The 1965 Voting Rights Act, SCOTUS, And The Simple Solution
You all know hat 1965 Voting Rights Act is under attack. We’re all aware of this, right?
A group, which Conservatives refer to as a “civil rights group,” and honest people refer to as a “Conservative group,” is attempting to have Section 5 of the Act eliminated. Their reasoning is fairly simplistic, and wrong but I’ll get to that in a minute. Essentially, their argument consists of this; Section 5 of the Voting Rights Act is is no longer relevant because times have changed. It is unfair to treat Alabama, the state from which the complaint stems, as if it were still being governed by George Wallace. The specific requirement to which they object is that which requires the states impacted by the Act to obtain permission or “preclearance” for the federal government before they make any changes to their voting procedure and access.
And, you know, things have totally changed since then. States are in no way specifically targeting minority voters in an effort to prevent them from exercising their rights. So we don’t need enforce specific laws against the South. It’s just not fair. Also, “States Rights!”
To quote the spokesman for the group:
“The Voting Rights Act was passed in 1965 at a time when there was segregation, when there was open discrimination, and [when] there was hostility towards minorities voting,” he notes. “Unfortunately every time the act comes up for renewal, no one wants to touch it because they’re afraid the race card is going to be played against them.”
Don’t you love how a history of racist behavior is reduced to the dog whistle “race card?”
First of all, the states rights argument was settled in 1865. The federal government won. Look who’s flag is flying over your post office, buddy.
Second, there is a real chance that Section 5 will be struck down, not because there is no need for it but because it is possible that the group bringing the suit will successfully argue that applying the law only to those states which were members of the former Confederacy unfairly targets those states.

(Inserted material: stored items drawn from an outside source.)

Lemma proof_loop_length (levels : list (list string)) :
  forall (i : Z) (acc out : list string),
    proof_loop levels i acc = Ok out ->
    length out = (length acc + length levels)%nat.
Proof.
  induction levels as [|level levels IH]; intros i acc out; cbn [proof_loop].
  - intros [= <-]. cbn. lia.
  - destruct (if _ <? len level then _ else _) as [x|e]; cbn [bind];
      [|discriminate].
    intros H. apply IH in H. rewrite length_app in H. cbn [length] in *. lia.
Qed.

(** X4. Proof size: a proof [get_proof] returns for a block of [n] items
    has as many siblings as the built tree has levels above the leaves,
    that is the least [d] with [n <= 2 ** d]. *)
Theorem proof_size
    (items : list string) (i : Z) (p : MerkleProof) (t' : MerkleTree) :
  get_proof (block_tree items) i = (Ok p, t') ->
  length (tree t') = S (length (siblings p)) /\
  (length items <= 2 ^ length (siblings p))%nat /\
  (siblings p <> [] -> 2 ^ (length (siblings p) - 1) < length items)%nat.
Proof.
  rewrite block_tree_spec. unfold get_proof. cbn [tree is_empty].
  destruct items as [|x items].
  { cbn. rewrite py_index_outside by (unfold len; cbn; lia). discriminate. }
  set (l := map hash_fn (x :: items)).
  destruct (build_nonempty (mkMerkleTree l [])) as [r [Hr ->]];
    [discriminate|].
  cbn [tree leaves].
  destruct (proof_loop _ i []) as [sibs|e] eqn:Ep; [|discriminate].
  destruct (py_index l i) as [v|e]; [|discriminate].
  rewrite (get_root_built l l r Hr). cbn [bind].
  intros [= <- <-]. cbn [siblings tree].
  apply proof_loop_length in Ep. cbn [length Nat.add] in Ep.
  assert (El : length (all_but_last (l :: upper l)) = length (upper l)).
  { pose proof (f_equal (@length _) (levels_split l)) as E.
    rewrite length_app in E. cbn [length] in E. lia. }
  rewrite El in Ep. cbn [length]. rewrite Ep.
  destruct (depth_bounds l) as [Hup Hlow]; [discriminate|].
  subst l. rewrite length_map in Hup, Hlow.
  split; [reflexivity|]. split; [exact Hup|].
  intros Hs. apply Hlow. destruct sibs; [congruence|]. cbn [length] in Ep. lia.
Qed.

Lemma get_proof_built_more (l : list string) (m : nat) (v : string) :
  nth_error l m = Some v ->
  exists sibs r,
    verify_loop sibs v (Z.of_nat m) = r /\
    forall extra,
      get_proof (mkMerkleTree (l ++ extra) (l :: upper l)) (Z.of_nat m) =
      (Ok (mkMerkleProof v (Z.of_nat m) sibs r),
       mkMerkleTree (l ++ extra) (l :: upper l)).
Proof.
  intros Hv. destruct (proof_path l m v [] Hv) as [sibs [Hp Ht]].
  exists sibs, (verify_loop sibs v (Z.of_nat m)).
  split; [reflexivity|]. intros extra.
  unfold get_proof. cbn [tree is_empty leaves]. rewrite Hp. cbn [app].
  rewrite py_index_nat, nth_error_app1, Hv
    by (apply nth_error_Some; congruence).
  rewrite (get_root_built l (l ++ extra) _ Ht). reflexivity.
Qed.

(** X5. Proofs outlive later leaves: once a block of items is built,
    [get_proof] for one of these items returns a proof that
    [verify_proof] accepts, and it returns the very same proof after any
    number of further [add_leaf] calls. *)
Theorem old_proofs_survive_add_leaf
    (items more : list string) (i : Z) :
  0 <= i < len items ->
  let t1 := snd (build (block_tree items)) in
  let t2 := add_leaves t1 more in
  exists p,
    get_proof t1 i = (Ok p, t1) /\
    get_proof t2 i = (Ok p, t2) /\
    verify_proof p = true.
Proof.
  intros Hi. cbv zeta. rewrite block_tree_spec.
  set (l := map hash_fn items).
  assert (Hm : (Z.to_nat i < length l)%nat).
  { subst l. rewrite length_map. unfold len in Hi. lia. }
  destruct (nth_error l (Z.to_nat i)) as [v|] eqn:Ev.
  2:{ apply nth_error_None in Ev. lia. }
  destruct (build_nonempty (mkMerkleTree l [])) as [r [_ ->]].
  { cbn [leaves]. destruct l; [cbn in Hm; lia|discriminate]. }
  cbn [snd leaves]. rewrite add_leaves_spec. cbn [leaves tree].
  destruct (get_proof_built_more l (Z.to_nat i) v Ev) as [sibs [r' [Hver Hg]]].
  rewrite Z2Nat.id in * by lia.
  exists (mkMerkleProof v i sibs r'). split; [|split].
  - specialize (Hg []). now rewrite app_nil_r in Hg.
  - apply Hg.
  - unfold verify_proof. cbn [siblings leaf_hash leaf_index root].
    rewrite Hver. apply String.eqb_refl.
Qed.

Lemma run_tree_built (l : list string) (r : string) (calls : list tree_call) :
  top l = [r] ->
  forall lv,
    Forall (fun x => x = Ok r)
           (fst (run_tree (mkMerkleTree lv (l :: upper l)) calls)) /\
    snd (run_tree (mkMerkleTree lv (l :: upper l)) calls) =
    mkMerkleTree (lv ++ map hash_fn (added_data calls)) (l :: upper l).
Proof.
  intros Hr. induction calls as [|[data|] calls IH]; intros lv.
  - cbn. now rewrite app_nil_r.
  - cbn [run_tree added_data map add_leaf snd leaves tree].
    destruct (IH (lv ++ [hash_fn data])) as [H1 H2].
    split; [exact H1|]. rewrite H2. now rewrite <- app_assoc.
  - cbn [run_tree added_data]. rewrite (get_root_built l lv r Hr).
    destruct (IH lv) as [H1 H2].
    destruct (run_tree _ calls) as [rs t2]. cbn [fst snd] in *.
    split; [now constructor|exact H2].
Qed.

(** X6. The root freezes: after the first [get_root] on a tree with
    leaves, every later [get_root] returns that same root, whatever
    [add_leaf] calls come in between; the new leaves are stored but the
    levels are never rebuilt. *)
Theorem root_frozen_after_first_get_root
    (items : list string) (calls : list tree_call) :
  items <> [] ->
  let t1 := snd (get_root (block_tree items)) in
  Forall (fun r => r = block_root items) (fst (run_tree t1 calls)) /\
  tree (snd (run_tree t1 calls)) = tree t1 /\
  leaves (snd (run_tree t1 calls)) =
  map hash_fn items ++ map hash_fn (added_data calls).
Proof.
  intros Hne. cbv zeta.
  destruct (block_root_top items Hne) as [r [Hr Hroot]]. rewrite Hroot.
  assert (Et1 : snd (get_root (block_tree items)) =
                mkMerkleTree (map hash_fn items)
                             (map hash_fn items :: upper (map hash_fn items))).
  { rewrite block_tree_spec. unfold get_root. cbn [tree is_empty].
    destruct (build_nonempty (mkMerkleTree (map hash_fn items) []))
      as [r' [_ ->]]; [cbn [leaves]; now destruct items|reflexivity]. }
  rewrite Et1.
  destruct (run_tree_built (map hash_fn items) r calls Hr (map hash_fn items))
    as [H1 H2].
  rewrite H2. cbn [tree leaves]. now repeat split.
Qed.

(** ** Further properties of [TokenBlocker] *)

Lemma after_adds_nil (b : TokenBlocker) : after_adds b [] = b.
Proof.
  unfold after_adds, add_leaves. cbn [fold_left].
  rewrite app_nil_r. now destruct b.
Qed.

(** What a call does, spelled out: it accumulates, or it seals all the
    tokens at hand. *)
Lemma do_call_explicit (b : TokenBlocker) (c : call) (now : float) :
  let b1 := after_adds b (call_tokens c) in
  (do_call b c now = (Ok None, b1) /\
   ((exists token, c = AddToken token /\
                   len (current_tokens b) + 1 < block_size b) \/
    (c = Flush /\ current_tokens b = []))) \/
  (exists root0,
     current_tokens b1 <> [] /\
     fst (get_root (current_tree b1)) = Ok root0 /\
     do_call b c now =
       (Ok (Some (sealed_block b1 root0 now)),
        after_seal b1 (sealed_block b1 root0 now)) /\
     (forall token, c = AddToken token ->
                    block_size b <= len (current_tokens b) + 1)).
Proof.
  cbv zeta. destruct c as [token|]; cbn [do_call call_tokens].
  - destruct (Z_lt_le_dec (len (current_tokens b) + 1) (block_size b)) as [H|H].
    + left. split; [now apply add_token_open|]. left. now exists token.
    + right. destruct (add_token_seals b token now H) as [r [Hr Ha]].
      exists r. cbv zeta in Ha. split; [|split; [exact Hr|split; [exact Ha|]]].
      * cbn [after_adds current_tokens]. now destruct (current_tokens b).
      * intros ? _. exact H.
  - rewrite after_adds_nil. destruct (current_tokens b) as [|tok toks] eqn:Et.
    + left. split; [now apply flush_empty|]. right. now split.
    + right. destruct (flush_seals b now) as [r [Hr Hf]]; [congruence|].
      exists r. split; [congruence|]. split; [exact Hr|].
      split; [exact Hf|]. discriminate.
Qed.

That appears to be a point that the Supreme Court is listening to and may be convincing enough to lead them to strike down this portion of the law. We may not be able to stop that. That’s fine, I have a solution.
If Section 5 of the 1965 Voting Rights Act is struck down I propose we immediately contact our legislators and demand that they put forward the 2013 Voting Rights Act which expands the requirement of preclearance to every state in the Union. Given the amount of work the legislatures of Pennsylvania and Michigan, for example, have been doing in an effort to disenfranchise minority voters, they need the oversight.
This bill could include, among other things, the federalization of the voting system in America, which would allow for standardization of the voting process, thus eliminating butterfly ballots and and eight hour lines.
If we lose Section 5 of the Voting Rights Act we could mourn but what we should do is pounce. That is our moment to totally overhaul the voting process in this nation. If we give away this opportunity in a rage, we have no one to blame for that failure but ourselves.